Марина вздернула гордо подбородок, еле сдерживаясь, чтобы не вцепиться в это красивое лицо, не растрепать хорошо уложенные волосы, не сорвать с лица траурную вуаль, а с платья плерезы. Хотя до этого момента считала себя миролюбивой особой, даже в институте она редко вмешивалась в ссоры сокурсниц.
- Что вам угодно? – холодно спросила она у посетительницы без приветствия, даже не предложив той присесть, что противоречило общепринятым нормам поведения в обществе. Та тут же поняла, какого отношения здесь ей ждать. Она тоже вскинула голову повыше и откинула с лица вуаль.
- Как трудно попасть к вам с визитом, - усмехнулась Натали. – Прямо как особе царской крови. Я уже долго пытаюсь встретиться с вами, но ваша маменька яростно пресекает все мои попытки на корню. А доверить мое дело слугам я не имею права.
- Я повторюсь, что вам угодно? – не желала сдаваться Марина. – И вам не приходило в голову, что если вас не пускают в дом, значит, ваш визит отнюдь не приятен хозяевам.
- Да будь моя воля, я бы и порога этого дома не переступила бы, - вдруг огрызнулась Натали. Она помолчала, отвернув лицо к горящему огню, а затем вздохнула и продолжила. – Я пришла к вам выполнить желание человека, хорошо известного нам обеим. Так вышло, что к тому же и его последнюю волю.
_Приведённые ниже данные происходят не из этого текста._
(** A [_download] that has passed the guard: the flag is set whenever
    it is suspended and cleared when it is done. *)
Definition active_res (r : res unit) : Prop := until (holding true) (holding false) r.

(** The same of a continuation and of a callback of the loop. *)
Definition active_k (k : response -> coro unit) : Prop :=
  forall resp w, holding true w -> active_res (k resp w).

Definition active_c (c : coro unit) : Prop :=
  forall w, holding true w -> active_res (c w).

(** A [_download] that has not started. *)
Definition fresh (c : coro unit) : Prop := c = _download.

(** At most one [_download] is past the guard: none when the flag is
    clear, and exactly one, suspended or ready to resume, when it is
    set; everything else on the loop has not started. *)
Inductive single_flight (l : Loop) : Prop :=
| sf_idle :
    holding false (world l) -> Forall fresh (ready l) -> blocked l = [] ->
    single_flight l
| sf_blocked req k :
    holding true (world l) -> Forall fresh (ready l) -> blocked l = [(req, k)] ->
    active_k k -> single_flight l
| sf_ready pre c post :
    holding true (world l) -> ready l = (pre ++ c :: post)%list ->
    Forall fresh pre -> Forall fresh post -> active_c c -> blocked l = [] ->
    single_flight l.

End FlightDef.

(** ** The waiting list on the event loop *)

(** The waiting futures are distinct, and each is still pending or has
    been cancelled by its consumer. *)
Definition waiting_live (w : World) : Prop :=
  NoDup (_waiting_futures (self w))
  /\ forall f, f ∈ _waiting_futures (self w) ->
       futures w !! f = Some FPending \/ futures w !! f = Some FCancelled.

Section LoopKeepsDef.
Variable P : World -> Prop.

(** [P] holds of the world of the loop, and everything on the loop
    keeps it. *)
Definition loop_keeps (l : Loop) : Prop :=
  P (world l)
  /\ Forall (keeps P) (ready l)
  /\ Forall (fun b => forall resp, keeps P (snd b resp)) (blocked l).

End LoopKeepsDef.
При этих словах глаза Натали наполнились болью, даже со своего места Марина заметила это. Ей стало не по себе – так неприятно было видеть свою соперницу так близко да еще знать, что именно ей он доверял самое сокровенное, раз она сейчас здесь.
Натали опустила руку в ридикюль и достала из него сложенный вдвое конверт. Она немного помедлила, глядя на знакомый почерк, и легонько погладила бумагу пальцем, словно бумага все еще хранила касание его руки. Такой маленький жест, но именно при виде него у Марины ревность обжигающим ядом разлилась по венам, отравляя ее кровь. Она представила, что эти пальцы касались кожи Сергея там же, где могла касаться она сама, а эти губы целовали его губы, и кто знает – делали они это до или после Марины, судя по последним сплетням, долетевших в столицу из Пятигорска.
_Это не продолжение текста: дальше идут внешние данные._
(** * fastnvmetrics: a Rocq model of the sampling engine

    The development follows [src/engine.cpp] and
    [include/fastnvmetrics/fastnvmetrics.hpp]:

    - machine integers are [Z] with the wrap-around written out;
    - [char] buffers are lists of byte values, a pointer into a buffer is the
      part of the buffer that is still ahead of it;
    - [float] and [double] are IEEE 754 binary32 and binary64 values, through
      the executable specification [SpecFloat] of the standard library;
    - the engine is a record of its data members, the operating system a
      record of open descriptors and written files, and the three sampling
      threads together with the thread that calls [start], [stop] and [sync]
      advance by the labelled steps of [step]. *)

From Stdlib Require Import ZArith Bool Lia String Ascii.
From Stdlib Require Import Floats.SpecFloat.
From stdpp Require Import base tactics option list strings gmap.

Local Open Scope Z_scope.

(** ** Machine integers *)

Module Int.

Definition wrap (bits : Z) (z : Z) : Z := z mod 2 ^ bits.

Definition u8 : Z -> Z := wrap 8.
Definition u16 : Z -> Z := wrap 16.
Definition u32 : Z -> Z := wrap 32.
Definition u64 : Z -> Z := wrap 64.

(** Conversion to a signed integer of [bits] bits (two's complement), as
    [static_cast<int>] does for a value that does not fit. *)
Definition swrap (bits : Z) (z : Z) : Z :=
  (z + 2 ^ (bits - 1)) mod 2 ^ bits - 2 ^ (bits - 1).

Definition i32 : Z -> Z := swrap 32.

Definition LONG_MAX : Z := 2 ^ 63 - 1.
Definition LONG_MIN : Z := - 2 ^ 63.

End Int.

(** ** Floating point

    [float] is binary32 (24 bits of precision), [double] is binary64.  The
    operations round to nearest, ties to even. *)

Module F32.

Definition t : Type := spec_float.

Definition prec : Z := 24.
Definition emax : Z := 128.

Definition of_Z (z : Z) : t := binary_normalize prec emax z 0 false.
Definition zero : t := S754_zero false.
Definition add : t -> t -> t := SFadd prec emax.
Definition mul : t -> t -> t := SFmul prec emax.
Definition div : t -> t -> t := SFdiv prec emax.
Definition ltb : t -> t -> bool := SFltb.

(** [std::clamp(v, lo, hi)]: [lo] if [v < lo], [hi] if [hi < v], else [v]. *)
Definition clamp (v lo hi : t) : t :=
  if ltb v lo then lo else if ltb hi v then hi else v.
- Возьмите, - Натали протянула ей письмо. – Он передал его вам перед тем, как… как уехать в Тифлис.
Марина резко вырвала у нее из рук конверт, чуть помедлила, глядя на собственное имя на нем, написанное рукой любимого. Что там внутри? О чем он написал ей с Кавказа? Правду об их мнимом браке? Выразил он свое сожаление, что так жестко разрушил ее жизнь? Или внутри опять очередная ложь о своей безграничной любви к ней?

Девушка неожиданно для самой себя, а уж тем паче Натали, повинуясь странному неожиданному порыву, повернулась к камину и бросила письмо в яркий огонь. Языки пламени тут же принялись за бумагу, и Марина обхватила себя руками за плечи, с трудом удерживая себя от того, чтобы не выхватить у них добычу.
- Эта страница моей жизни перевернута, - произнесла она холодно и посмотрела ошарашенной ее поступком Натали прямо в глаза. – Мне нет более дела до этого.
Натали довольно быстро взяла себя в руки, приняв безмятежно-спокойный вид, и опустила вуаль, давая понять Марине, что более не задерживает ее. Та протянула руку и позвонила, чтобы визитершу проводили до входной двери.
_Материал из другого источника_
(** ** server.ts: the tool handlers *)

Section Tools.
Context {RT : Runtime} {BE : Backend}.

(** *** list_documents *)

Definition list_documents_try {L} : M L HandlerResult :=
  documents <- onshapeApiRequest "GET" "/documents?filter=0&limit=20" JUndefined None ;;
  let outputText := "Recent Documents (owned by you):" ++ LF in
  items <- get documents "items" ;;
  some <- nonempty items ;;
  outputText <-
    (if some then
       for_each_text items
         (fun doc acc =>
            id <- get doc "id" ;;
            href <- lift (doc_uri (to_string id)) ;;
            name <- get doc "name" ;;
            ret (acc ++ "- " ++ DQ ++ to_string name ++ DQ ++ " (ID: " ++ to_string id
                     ++ ") - @document(" ++ href ++ ")" ++ LF))
         outputText
     else ret (outputText ++ "No documents found." ++ LF)) ;;
  ret (tool_ok outputText).

Definition list_documents_catch {L} (error : Error) : M L HandlerResult :=
  console_error ("Error listing documents: " ++ err_message error) ;;;
  ret (tool_error ("Error listing documents: " ++ err_message error)).

Definition list_documents {L} : M L HandlerResult :=
  try_catch list_documents_try list_documents_catch.

(** *** list_elements *)

Record ListElementsParams : Type := {
  le_documentId : string;
  le_wvm : WVM;
  le_wvmid : string;
  le_elementType : option ElementType
}.

(** The query of [list_elements]:
    [queryParams.append('elementType', params.elementType || 'PARTSTUDIO,ASSEMBLY')] *)
Definition list_elements_query (params : ListElementsParams) : list (string * string) :=
  [] ++ [("elementType",
          or_default (option_map elementType_text (le_elementType params))
                     "PARTSTUDIO,ASSEMBLY")].

Definition list_elements_path (params : ListElementsParams) : string :=
  "/documents/d/" ++ le_documentId params ++ "/" ++ wvm_text (le_wvm params) ++ "/"
  ++ le_wvmid params ++ "/elements".

Definition list_elements_try {L} (params : ListElementsParams) : M L HandlerResult :=
  let queryParams := list_elements_query params in
  elements <- onshapeApiRequest "GET" (list_elements_path params) JUndefined
                (Some queryParams) ;;
  let outputText :=
    "Elements in document " ++ DQ ++ le_documentId params ++ DQ ++ " ("
    ++ toUpperCase (wvm_text (le_wvm params)) ++ ": " ++ le_wvmid params ++ ")"
    ++ match option_map elementType_text (le_elementType params) with
       | Some t => if String.eqb t "" then "" else " (Type: " ++ t ++ ")"
       | None => ""
       end
    ++ ":" ++ LF in
  some <- nonempty elements ;;
  outputText <-
    (if some then
       for_each_text elements
         (fun elem acc =>
            id <- get elem "id" ;;
            href <- lift (element_uri (le_documentId params) (wvm_text (le_wvm params))
                            (le_wvmid params) (to_string id)) ;;
            name <- get elem "name" ;;
            prettyType <- get elem "prettyType" ;;
            ret (acc ++ "- " ++ DQ ++ to_string name ++ DQ ++ " (ID: " ++ to_string id
                     ++ ", Type: " ++ to_string prettyType ++ ") - @element(" ++ href
                     ++ ")" ++ LF))
         outputText
     else ret (outputText ++ "No elements found matching the criteria in this state."
                          ++ LF)) ;;
  ret (tool_ok outputText).

Definition list_elements_catch {L} (params : ListElementsParams) (error : Error)
  : M L HandlerResult :=
  console_error ("Error listing elements: " ++ err_message error) ;;;
  ret (tool_error ("Error listing elements: " ++ err_message error)).

Definition list_elements {L} (params : ListElementsParams) : M L HandlerResult :=
  try_catch (list_elements_try params) (list_elements_catch params).

(** *** create_document, create_part_studio, create_assembly *)

Definition create_document_try {L} (name : string) : M L HandlerResult :=
  newDoc <- onshapeApiRequest "POST" "/documents" (JObj [("name", JStr name)]) None ;;
  id <- get newDoc "id" ;;
  href <- lift (doc_uri (to_string id)) ;;
  name <- get newDoc "name" ;;
  let outputText :=
    "Created document " ++ DQ ++ to_string name ++ DQ ++ " (ID: " ++ to_string id
    ++ ") - @document(" ++ href ++ ")" in
  ret (tool_ok (JSON_stringify_indent2 newDoc)).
- Я слышала, вы ходите замуж через несколько дней. Примите мои поздравления, - проговорила Натали, чуть склонив голову, словно она задумалась над чем-то. Потом она резко подошла к Марине и заглянула ей в лицо, перепугав ту своим неожиданным приближением. Марина пыталась понять, что ей нужно от нее, но сквозь вуаль было невозможно прочитать выражение глаз ее визави.
- Я желала ему, чтобы он также страдал, как я, не скрою. Но теперь я даже рада, что Господь забрал его до того, как он узнал, что это такое, когда твое сердце разбивается о жестокость безответной любви и равнодушие. Что он ушел в своем заблуждении, это блаженство для него. Благодарю вас хотя бы за это.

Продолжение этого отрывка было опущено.